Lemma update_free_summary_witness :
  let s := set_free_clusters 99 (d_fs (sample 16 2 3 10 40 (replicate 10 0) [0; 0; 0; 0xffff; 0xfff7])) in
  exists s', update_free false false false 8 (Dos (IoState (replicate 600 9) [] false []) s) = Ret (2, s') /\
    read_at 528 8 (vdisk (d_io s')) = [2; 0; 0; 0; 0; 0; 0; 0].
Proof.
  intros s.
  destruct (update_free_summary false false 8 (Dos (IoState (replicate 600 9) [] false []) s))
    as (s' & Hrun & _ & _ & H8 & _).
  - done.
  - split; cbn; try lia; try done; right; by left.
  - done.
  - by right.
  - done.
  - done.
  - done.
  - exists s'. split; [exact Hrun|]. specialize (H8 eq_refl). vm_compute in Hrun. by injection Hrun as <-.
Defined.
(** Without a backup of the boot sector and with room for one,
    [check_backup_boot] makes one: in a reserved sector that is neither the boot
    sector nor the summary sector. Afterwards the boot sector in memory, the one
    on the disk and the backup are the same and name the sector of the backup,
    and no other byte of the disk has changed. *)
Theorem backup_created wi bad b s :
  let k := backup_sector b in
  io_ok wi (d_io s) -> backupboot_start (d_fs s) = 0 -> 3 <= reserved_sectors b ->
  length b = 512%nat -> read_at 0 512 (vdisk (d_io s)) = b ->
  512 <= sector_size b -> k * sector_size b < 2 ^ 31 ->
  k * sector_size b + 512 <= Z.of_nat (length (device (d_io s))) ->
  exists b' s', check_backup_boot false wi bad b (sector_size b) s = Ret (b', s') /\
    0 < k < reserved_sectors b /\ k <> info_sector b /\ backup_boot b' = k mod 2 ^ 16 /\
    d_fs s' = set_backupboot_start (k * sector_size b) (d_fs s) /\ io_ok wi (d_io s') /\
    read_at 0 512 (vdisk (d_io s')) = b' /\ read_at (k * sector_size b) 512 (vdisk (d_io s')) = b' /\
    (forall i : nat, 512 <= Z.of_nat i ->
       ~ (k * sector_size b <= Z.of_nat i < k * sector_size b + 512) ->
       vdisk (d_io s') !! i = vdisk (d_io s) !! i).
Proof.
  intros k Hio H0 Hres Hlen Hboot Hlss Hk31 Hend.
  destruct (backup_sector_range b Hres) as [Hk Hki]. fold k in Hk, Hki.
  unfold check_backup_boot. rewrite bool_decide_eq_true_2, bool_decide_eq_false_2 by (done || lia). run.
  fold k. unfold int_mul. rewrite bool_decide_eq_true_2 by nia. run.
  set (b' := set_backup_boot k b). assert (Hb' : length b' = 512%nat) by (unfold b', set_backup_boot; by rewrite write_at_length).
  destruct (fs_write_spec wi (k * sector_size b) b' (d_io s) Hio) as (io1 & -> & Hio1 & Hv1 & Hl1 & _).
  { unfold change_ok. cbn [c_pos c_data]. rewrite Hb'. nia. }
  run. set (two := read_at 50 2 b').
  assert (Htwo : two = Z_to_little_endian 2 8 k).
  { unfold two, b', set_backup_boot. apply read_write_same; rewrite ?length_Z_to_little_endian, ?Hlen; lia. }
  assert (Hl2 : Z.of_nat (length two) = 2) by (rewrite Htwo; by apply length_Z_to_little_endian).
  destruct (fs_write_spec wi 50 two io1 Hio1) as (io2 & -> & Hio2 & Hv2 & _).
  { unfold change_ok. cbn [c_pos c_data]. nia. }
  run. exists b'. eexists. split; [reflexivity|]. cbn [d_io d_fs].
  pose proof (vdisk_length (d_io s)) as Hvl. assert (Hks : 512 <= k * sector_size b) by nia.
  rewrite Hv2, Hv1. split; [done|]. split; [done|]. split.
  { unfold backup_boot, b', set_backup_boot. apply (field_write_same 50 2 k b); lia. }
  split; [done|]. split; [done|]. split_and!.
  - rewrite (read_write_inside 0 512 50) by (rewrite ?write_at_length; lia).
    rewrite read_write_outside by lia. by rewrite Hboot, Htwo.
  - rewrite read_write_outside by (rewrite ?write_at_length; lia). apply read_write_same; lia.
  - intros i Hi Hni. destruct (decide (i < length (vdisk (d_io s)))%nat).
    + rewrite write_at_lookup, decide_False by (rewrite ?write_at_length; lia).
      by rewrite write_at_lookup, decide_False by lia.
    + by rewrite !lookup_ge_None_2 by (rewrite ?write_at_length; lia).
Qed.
━━━━━━━━━━━━━━━━━━━━━━━━━━━━━━
• WHAT YOU SHOULD DO: An exact, line-for-line copy is required: from the line containing "assert (Hl2 : Z.of_nat" through the final line of the listing above, both included, with nothing else.

• REPLY TO THE EXERCISE:
  assert (Hl2 : Z.of_nat (length two) = 2) by (rewrite Htwo; by apply length_Z_to_little_endian).
  destruct (fs_write_spec wi 50 two io1 Hio1) as (io2 & -> & Hio2 & Hv2 & _).
  { unfold change_ok. cbn [c_pos c_data]. nia. }
  run. exists b'. eexists. split; [reflexivity|]. cbn [d_io d_fs].
  pose proof (vdisk_length (d_io s)) as Hvl. assert (Hks : 512 <= k * sector_size b) by nia.
  rewrite Hv2, Hv1. split; [done|]. split; [done|]. split.
  { unfold backup_boot, b', set_backup_boot. apply (field_write_same 50 2 k b); lia. }
  split; [done|]. split; [done|]. split_and!.
  - rewrite (read_write_inside 0 512 50) by (rewrite ?write_at_length; lia).
    rewrite read_write_outside by lia. by rewrite Hboot, Htwo.
  - rewrite read_write_outside by (rewrite ?write_at_length; lia). apply read_write_same; lia.
  - intros i Hi Hni. destruct (decide (i < length (vdisk (d_io s)))%nat).
    + rewrite write_at_lookup, decide_False by (rewrite ?write_at_length; lia).
      by rewrite write_at_lookup, decide_False by lia.
    + by rewrite !lookup_ge_None_2 by (rewrite ?write_at_length; lia).
Qed.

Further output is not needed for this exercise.